··· Records for processing ···

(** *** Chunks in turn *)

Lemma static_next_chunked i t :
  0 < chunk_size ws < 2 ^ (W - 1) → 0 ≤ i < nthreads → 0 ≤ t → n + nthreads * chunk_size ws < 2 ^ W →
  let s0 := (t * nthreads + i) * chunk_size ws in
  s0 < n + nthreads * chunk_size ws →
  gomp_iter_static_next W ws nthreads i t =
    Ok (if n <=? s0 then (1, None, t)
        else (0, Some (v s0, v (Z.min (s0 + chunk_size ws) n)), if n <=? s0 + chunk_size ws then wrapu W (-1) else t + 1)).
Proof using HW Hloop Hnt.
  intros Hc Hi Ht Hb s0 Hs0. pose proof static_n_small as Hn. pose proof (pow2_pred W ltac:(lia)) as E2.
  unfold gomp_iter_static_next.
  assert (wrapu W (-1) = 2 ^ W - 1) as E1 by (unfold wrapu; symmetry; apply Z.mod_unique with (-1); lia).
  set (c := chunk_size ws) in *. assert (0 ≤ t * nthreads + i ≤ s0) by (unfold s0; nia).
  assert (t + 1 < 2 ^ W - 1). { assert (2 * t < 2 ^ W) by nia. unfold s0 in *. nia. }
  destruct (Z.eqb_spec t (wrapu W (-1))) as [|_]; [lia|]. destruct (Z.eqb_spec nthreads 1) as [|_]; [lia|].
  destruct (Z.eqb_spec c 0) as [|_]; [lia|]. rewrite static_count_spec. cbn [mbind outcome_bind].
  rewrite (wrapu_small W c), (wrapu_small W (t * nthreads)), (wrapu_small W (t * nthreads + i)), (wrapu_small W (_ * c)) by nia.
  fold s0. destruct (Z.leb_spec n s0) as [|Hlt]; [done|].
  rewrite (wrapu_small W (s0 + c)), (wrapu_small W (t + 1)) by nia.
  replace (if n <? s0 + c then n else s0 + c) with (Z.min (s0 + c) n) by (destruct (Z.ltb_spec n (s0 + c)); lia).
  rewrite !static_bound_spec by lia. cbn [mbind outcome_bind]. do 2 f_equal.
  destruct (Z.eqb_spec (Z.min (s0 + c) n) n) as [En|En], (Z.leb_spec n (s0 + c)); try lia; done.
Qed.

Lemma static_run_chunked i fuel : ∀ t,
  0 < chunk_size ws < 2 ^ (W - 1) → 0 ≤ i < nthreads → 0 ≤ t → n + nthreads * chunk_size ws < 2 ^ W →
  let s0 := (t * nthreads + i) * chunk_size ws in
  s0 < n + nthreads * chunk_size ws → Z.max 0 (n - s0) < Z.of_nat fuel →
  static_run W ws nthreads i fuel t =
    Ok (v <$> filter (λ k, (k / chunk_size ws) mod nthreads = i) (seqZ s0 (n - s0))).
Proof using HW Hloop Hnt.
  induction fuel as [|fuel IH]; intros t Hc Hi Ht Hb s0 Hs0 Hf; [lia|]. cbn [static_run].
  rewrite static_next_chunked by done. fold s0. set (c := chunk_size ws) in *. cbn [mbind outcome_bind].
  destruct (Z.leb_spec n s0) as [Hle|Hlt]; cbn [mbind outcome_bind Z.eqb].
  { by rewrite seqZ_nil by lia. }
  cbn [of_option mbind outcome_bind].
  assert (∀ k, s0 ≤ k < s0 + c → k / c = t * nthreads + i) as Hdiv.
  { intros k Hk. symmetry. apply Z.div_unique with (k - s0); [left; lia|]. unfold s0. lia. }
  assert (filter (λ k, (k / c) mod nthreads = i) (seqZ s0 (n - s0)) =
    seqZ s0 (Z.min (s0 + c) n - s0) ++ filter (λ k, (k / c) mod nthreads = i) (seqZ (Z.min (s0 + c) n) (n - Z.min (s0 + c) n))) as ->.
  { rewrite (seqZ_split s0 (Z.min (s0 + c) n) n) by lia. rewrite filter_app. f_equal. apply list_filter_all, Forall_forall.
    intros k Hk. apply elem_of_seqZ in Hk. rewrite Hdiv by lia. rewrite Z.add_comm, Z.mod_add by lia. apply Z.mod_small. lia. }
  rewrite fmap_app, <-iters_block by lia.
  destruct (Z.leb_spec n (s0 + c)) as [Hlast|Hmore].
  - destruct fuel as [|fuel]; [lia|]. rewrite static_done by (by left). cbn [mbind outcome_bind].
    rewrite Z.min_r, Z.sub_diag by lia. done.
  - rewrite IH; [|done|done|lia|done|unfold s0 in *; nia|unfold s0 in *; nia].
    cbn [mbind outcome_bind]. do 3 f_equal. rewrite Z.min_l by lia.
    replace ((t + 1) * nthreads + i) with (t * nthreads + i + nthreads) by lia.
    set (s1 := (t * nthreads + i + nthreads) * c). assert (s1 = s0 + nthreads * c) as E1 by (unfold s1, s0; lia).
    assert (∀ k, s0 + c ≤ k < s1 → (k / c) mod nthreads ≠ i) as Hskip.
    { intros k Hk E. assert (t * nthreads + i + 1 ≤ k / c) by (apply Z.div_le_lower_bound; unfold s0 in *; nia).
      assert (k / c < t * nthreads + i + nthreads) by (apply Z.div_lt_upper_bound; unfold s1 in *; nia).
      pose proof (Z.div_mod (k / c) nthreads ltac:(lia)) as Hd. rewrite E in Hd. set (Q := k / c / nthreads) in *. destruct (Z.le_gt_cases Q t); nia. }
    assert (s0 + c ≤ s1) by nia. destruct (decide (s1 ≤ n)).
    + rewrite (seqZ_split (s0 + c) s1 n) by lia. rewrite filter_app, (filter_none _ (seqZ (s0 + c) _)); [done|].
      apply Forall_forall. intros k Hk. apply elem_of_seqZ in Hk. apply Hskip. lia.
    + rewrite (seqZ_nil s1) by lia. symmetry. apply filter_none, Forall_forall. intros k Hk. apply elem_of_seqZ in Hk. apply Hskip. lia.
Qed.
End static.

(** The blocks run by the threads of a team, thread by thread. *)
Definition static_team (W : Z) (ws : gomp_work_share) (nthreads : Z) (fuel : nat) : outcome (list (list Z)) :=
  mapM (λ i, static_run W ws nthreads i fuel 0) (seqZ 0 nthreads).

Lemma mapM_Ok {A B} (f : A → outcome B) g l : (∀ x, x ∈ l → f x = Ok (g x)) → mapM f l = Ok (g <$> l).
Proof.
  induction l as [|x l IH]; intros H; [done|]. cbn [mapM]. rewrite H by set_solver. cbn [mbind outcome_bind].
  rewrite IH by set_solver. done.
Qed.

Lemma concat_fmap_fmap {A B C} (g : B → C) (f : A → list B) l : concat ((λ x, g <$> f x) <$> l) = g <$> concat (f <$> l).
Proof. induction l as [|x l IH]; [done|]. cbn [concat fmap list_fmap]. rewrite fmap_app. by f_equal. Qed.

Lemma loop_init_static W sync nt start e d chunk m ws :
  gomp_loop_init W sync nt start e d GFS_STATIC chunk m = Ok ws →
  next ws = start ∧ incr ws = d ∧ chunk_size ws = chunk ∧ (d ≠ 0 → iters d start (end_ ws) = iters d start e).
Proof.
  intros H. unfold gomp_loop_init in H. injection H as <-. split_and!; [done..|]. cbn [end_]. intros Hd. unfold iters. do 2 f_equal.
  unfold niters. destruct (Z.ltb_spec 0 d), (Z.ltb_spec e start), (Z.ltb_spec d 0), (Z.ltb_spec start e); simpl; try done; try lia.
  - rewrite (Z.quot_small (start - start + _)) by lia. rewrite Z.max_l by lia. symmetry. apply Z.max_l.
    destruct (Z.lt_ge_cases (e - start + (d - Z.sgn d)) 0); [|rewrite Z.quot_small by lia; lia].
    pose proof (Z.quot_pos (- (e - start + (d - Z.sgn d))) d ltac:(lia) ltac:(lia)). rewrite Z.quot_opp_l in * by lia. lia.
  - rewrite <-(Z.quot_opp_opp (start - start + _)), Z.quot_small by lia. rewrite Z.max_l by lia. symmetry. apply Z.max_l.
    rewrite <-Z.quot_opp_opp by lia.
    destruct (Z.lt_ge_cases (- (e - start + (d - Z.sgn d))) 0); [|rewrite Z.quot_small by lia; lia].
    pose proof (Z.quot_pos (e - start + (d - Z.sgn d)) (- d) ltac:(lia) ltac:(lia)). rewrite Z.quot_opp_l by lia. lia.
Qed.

···
··· Records for processing ···

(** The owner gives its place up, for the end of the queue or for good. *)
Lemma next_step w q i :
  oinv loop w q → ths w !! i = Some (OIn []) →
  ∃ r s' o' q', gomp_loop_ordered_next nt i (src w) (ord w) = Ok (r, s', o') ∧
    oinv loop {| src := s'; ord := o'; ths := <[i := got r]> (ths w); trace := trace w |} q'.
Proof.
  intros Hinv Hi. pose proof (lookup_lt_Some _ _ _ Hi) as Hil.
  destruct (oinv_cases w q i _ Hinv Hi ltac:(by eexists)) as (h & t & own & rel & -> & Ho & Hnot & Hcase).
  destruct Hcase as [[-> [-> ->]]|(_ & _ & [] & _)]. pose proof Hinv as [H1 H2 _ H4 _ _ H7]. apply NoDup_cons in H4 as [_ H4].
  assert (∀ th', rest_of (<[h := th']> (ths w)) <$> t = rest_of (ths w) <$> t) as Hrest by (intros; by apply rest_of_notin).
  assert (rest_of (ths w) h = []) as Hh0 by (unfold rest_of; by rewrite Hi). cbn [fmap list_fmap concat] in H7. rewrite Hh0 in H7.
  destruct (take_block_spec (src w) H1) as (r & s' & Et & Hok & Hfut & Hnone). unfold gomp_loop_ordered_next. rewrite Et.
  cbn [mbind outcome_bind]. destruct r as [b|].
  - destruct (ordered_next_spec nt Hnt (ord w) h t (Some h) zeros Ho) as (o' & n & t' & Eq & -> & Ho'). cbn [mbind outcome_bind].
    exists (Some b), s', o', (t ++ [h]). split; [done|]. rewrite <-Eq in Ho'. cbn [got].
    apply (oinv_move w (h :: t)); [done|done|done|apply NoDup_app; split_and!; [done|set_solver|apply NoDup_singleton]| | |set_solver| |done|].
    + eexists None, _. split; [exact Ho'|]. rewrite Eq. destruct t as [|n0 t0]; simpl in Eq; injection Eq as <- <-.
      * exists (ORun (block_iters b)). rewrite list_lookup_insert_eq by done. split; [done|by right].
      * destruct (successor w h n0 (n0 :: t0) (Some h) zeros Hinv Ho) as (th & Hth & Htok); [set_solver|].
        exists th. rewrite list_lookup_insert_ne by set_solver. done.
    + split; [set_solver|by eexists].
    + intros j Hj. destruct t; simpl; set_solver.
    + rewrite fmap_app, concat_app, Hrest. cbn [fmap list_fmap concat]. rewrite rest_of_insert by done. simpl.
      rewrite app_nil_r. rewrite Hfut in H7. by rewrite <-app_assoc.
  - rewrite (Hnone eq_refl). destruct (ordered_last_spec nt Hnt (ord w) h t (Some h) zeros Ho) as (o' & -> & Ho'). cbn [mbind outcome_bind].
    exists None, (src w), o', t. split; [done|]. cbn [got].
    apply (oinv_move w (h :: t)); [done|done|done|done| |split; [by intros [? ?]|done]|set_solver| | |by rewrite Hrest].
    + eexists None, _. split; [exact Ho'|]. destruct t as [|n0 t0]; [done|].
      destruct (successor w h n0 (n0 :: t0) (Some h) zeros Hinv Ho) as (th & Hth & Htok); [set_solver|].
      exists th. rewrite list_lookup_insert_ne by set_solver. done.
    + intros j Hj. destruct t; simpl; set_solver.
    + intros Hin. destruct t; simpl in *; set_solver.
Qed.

···
··· Records for processing ···

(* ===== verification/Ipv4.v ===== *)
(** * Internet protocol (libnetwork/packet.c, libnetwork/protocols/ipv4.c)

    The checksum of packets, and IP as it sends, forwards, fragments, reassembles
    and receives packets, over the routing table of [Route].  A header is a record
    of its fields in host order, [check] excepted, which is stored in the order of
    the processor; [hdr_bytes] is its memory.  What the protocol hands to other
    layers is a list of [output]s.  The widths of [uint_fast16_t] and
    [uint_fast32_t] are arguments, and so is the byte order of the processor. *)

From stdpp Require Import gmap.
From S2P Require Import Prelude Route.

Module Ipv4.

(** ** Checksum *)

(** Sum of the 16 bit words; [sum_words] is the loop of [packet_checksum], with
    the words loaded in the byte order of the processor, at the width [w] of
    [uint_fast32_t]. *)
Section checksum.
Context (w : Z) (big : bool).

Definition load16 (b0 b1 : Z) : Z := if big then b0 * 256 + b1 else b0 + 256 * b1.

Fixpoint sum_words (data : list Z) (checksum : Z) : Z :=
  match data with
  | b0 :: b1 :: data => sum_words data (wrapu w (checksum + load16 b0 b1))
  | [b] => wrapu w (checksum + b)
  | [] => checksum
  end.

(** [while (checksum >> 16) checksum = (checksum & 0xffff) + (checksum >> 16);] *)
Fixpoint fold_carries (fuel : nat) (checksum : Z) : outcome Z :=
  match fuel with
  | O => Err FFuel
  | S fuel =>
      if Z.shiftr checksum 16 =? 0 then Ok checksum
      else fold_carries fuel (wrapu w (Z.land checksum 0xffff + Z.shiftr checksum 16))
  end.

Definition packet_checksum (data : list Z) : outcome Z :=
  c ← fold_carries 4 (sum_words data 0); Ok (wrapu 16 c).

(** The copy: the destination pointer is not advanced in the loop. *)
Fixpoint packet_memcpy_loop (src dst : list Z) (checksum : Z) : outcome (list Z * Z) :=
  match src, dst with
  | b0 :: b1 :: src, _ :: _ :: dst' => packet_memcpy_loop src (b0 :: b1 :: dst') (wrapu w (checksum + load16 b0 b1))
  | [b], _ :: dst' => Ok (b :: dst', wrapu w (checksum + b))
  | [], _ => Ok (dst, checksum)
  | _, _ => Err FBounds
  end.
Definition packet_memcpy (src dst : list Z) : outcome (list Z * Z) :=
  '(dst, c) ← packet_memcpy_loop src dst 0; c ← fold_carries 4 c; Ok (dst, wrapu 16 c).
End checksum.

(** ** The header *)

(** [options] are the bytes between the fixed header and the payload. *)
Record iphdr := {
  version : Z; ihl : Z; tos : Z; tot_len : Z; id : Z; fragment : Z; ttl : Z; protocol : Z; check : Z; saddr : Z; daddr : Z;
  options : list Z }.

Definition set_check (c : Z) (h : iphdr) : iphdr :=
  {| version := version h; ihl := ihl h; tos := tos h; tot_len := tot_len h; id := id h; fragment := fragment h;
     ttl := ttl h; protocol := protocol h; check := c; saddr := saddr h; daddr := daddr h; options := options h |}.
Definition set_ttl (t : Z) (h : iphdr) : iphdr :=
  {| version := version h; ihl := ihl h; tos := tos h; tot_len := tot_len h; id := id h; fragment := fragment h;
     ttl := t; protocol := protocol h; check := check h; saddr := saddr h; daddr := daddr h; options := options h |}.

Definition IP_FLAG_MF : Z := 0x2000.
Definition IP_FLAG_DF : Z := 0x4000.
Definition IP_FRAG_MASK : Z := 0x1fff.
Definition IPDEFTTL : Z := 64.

···

§ **About this task**
Within the records above, count the lines that contain "options" and give only that number.

§ **Response to the exercise**
4